## Introduction
This notebook illustrates how to create workflows using *Crossflow*, and then run them efficiently using *Crossflow*'s distributed computing capabilities.

It's assumed you have done the "Crossflow 101" notebook or similar, and understand how you create *tasks* to run command-line appplications.

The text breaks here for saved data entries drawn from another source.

Lemma sdk_config_normal c (b : B) :
  Sdk.New (sdk_config c) (Some (b : B)) = Ok (mkClient (sdk_config c) b).
Proof.
  unfold Sdk.New; unfold sdk_config. cbn [cfg_Region MaxPricePerHour QuoteHours Approve]. do 3 f_equal.
  unfold quote_hours. destruct (f_le (mc_QuoteHours c) f0) eqn:E; [done|by rewrite E].
Qed.

(** The client over the application that there is, or over a new one. *)
Lemma ensured s demo : client_follows s →
  match ensureClient error_text s demo with
  | (s', Ok c) => (fst <$> live s = Some (Sdk.backend c) ∨ live s = None ∧ demo = Ok (Sdk.backend c))
                  ∧ s' = with_live s (Sdk.backend c) (Some (cfg c)) ∧ cfg c = sdk_config (config s)
  | (s', Err e) => s' = s ∧ live s = None ∧ demo = Err e
  end.
Proof.
  intros Hf. unfold ensureClient, make_client. destruct (live s) as [[b [g|]]|] eqn:El.
  - split_and!; [by left|destruct s; cbn in *; by rewrite El|exact (Hf b g El)].
  - rewrite sdk_config_normal. split_and!; [by left|done|done].
  - destruct demo as [b|e]; [|done]. rewrite sdk_config_normal. split_and!; [by right|done|done].
Qed.

Lemma follows_live s b (c : Sdk.Client B) : cfg c = sdk_config (config s) → client_follows (with_live s b (Some (cfg c))).
Proof. intros Hc b' g [= <- <-]. exact Hc. Qed.
Lemma follows_backend s b : client_follows s → client_follows (with_backend s b).
Proof.
  intros Hf b' g. unfold with_backend, with_live. cbn. destruct (live s) as [[b0 c]|] eqn:El; cbn; [|done].
  intros [= <- ->]. by apply (Hf b0).
Qed.

Lemma ensured_follows s demo : client_follows s → client_follows (ensureClient error_text s demo).1.
Proof.
  intros Hf. pose proof (ensured s demo Hf) as He. destruct (ensureClient error_text s demo) as [s' [c|e]]; cbn.
  - destruct He as (_ & -> & Hc). by apply follows_live.
  - by destruct He as (-> & _).
Qed.

Lemma mobile_step_follows demo s s' :
  client_follows s → mobile_step is_demo error_text demo s s' → client_follows s'.
Proof.
  intros Hf Hs. destruct Hs as [s d|s region|s id|s|s|s|s p Hp].
  1: { unfold Configure. repeat case_match; try done; intros b g; cbn; by destruct (live s). }
  6: { intros b g Hl. by apply (Hf b). }
  all: pose proof (ensured_follows s demo Hf) as He.
  1: unfold SelectNode. 2: unfold Start. 3: unfold Stop. 4: unfold Mobile_Status. 5: unfold Mobile_Diagnostics.
  all: destruct (ensureClient error_text s demo) as [s' [c|e]]; cbn [fst] in *; try done.
  - by destruct (String.eqb region "").
  - destruct (requireTunnel _ _); [done|]. destruct (Sdk.Connect c id) as [c' [q r]]. by apply follows_backend.
  - destruct (Client_Disconnect c) as [c' r]. by apply follows_backend.
Qed.

Lemma mobile_reachable demo s : rtc (mobile_step is_demo error_text demo) no_mobile s → client_follows s.
Proof.
  intros Hr. remember no_mobile as s0 eqn:E. assert (client_follows s0) as Hok by (subst; by intros b g). clear E.
  induction Hr as [|s0 s1 s2 Hs _ IH]; [done|]. apply IH. by eapply mobile_step_follows.
Qed.
End invariant.

(** What the host has agreed to pay for a quote. *)
Definition payable (c : mobileConfig) (amount : float64) : Prop :=
  f_gt amount f0 = false
  ∨ AllowPaid c = true
    ∧ (f_gt (mc_MaxPricePerHour c) f0 = true → f_gt amount (f_mul (mc_MaxPricePerHour c) (quote_hours c)) = false).

Lemma approved_payable c q :
  f_gt (AmountDERO q) f0 && negb (approve c q) = false → payable c (AmountDERO q).
Proof.
  unfold approve, payable. intros Ha. destruct (f_gt (AmountDERO q) f0) eqn:Eg; [|by left]. right.
  assert (f_le (AmountDERO q) f0 = false) as E by (by destruct (AmountDERO q) as [[]|[]| |[] ? ?]).
  rewrite E in Ha. destruct (AllowPaid c); [|done]. split; [done|]. intros Hm. rewrite Hm in Ha. cbn in Ha.
  by rewrite negb_involutive in Ha.
Qed.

 - If you are running the Notebook locally, you will need to have the following installed:
   - Gromacs
   - The python package MDTraj

---

The aim of this notebook is to build on the 'Crossflow 101" notebook, and create a workflow to:

1. Run a short MD job
2. Energy minimise each of the structures in the resulting trajectory

---

Begin by creating the required tasks:

In [None]:
from crossflow import filehandling, tasks, clients
# Build tasks for mdrun and grompp:
md = tasks.SubprocessTask('gmx mdrun -ntmpi 1 -s x.tpr -c x.gro -o x.trr -g x.log')
md.set_inputs(['x.tpr'])
md.set_outputs(['x.trr'])

em = tasks.SubprocessTask('gmx mdrun -ntmpi 1 -s x.tpr -c x.gro')
em.set_inputs(['x.tpr'])
em.set_outputs(['x.gro'])

grompp = tasks.SubprocessTask('gmx grompp -f x.mdp -c x.gro -p x.top -o x.tpr -maxwarn 1')
grompp.set_inputs(['x.mdp', 'x.gro', 'x.top'])
grompp.set_outputs(['x.tpr'])

## Part 1: Running the workflow without distributed computing

The workflow is fairly simple: 
1. Run grompp to prepare the starting structure for MD.
2. Run the MD.
3. For each structure in the trajectory:

    a. Run grompp to prepare it for energy minimisation.
    
    b. Run the energy minimisation.
    
    c. Save the final coordinates to a file.
    
Below we run each step interactively, i.e. without staring a crossflow client (this means that the objects returned by the functions are the actual data, not `Futures`).

In [None]:
# Run grompp and the MD:
fh = filehandling.FileHandler()
start_crds = fh.load('bpti.gro')
topfile = fh.load('bpti.top')
md_mdp = fh.load('nvt.mdp')
mdtpr = grompp(md_mdp, start_crds, topfile)
trajectory = md(mdtpr)

In [None]:
# Convert the MD trajectory file to an MDTraj trajectory object:
import mdtraj as mdt
traj = mdt.load(trajectory, top=start_crds)

In [None]:
# Import the energy minimisation mdp file, then minimise each snapshot in turn:
em_mdp = fh.load('em.mdp')
for i, snapshot in enumerate(traj):
    print('Energy minimising snapshot {}'.format(i))
    emtpr = grompp(em_mdp, snapshot, topfile)
    mincrds = em(emtpr)
    mincrds.save('bpti_min_{}.gro'.format(i))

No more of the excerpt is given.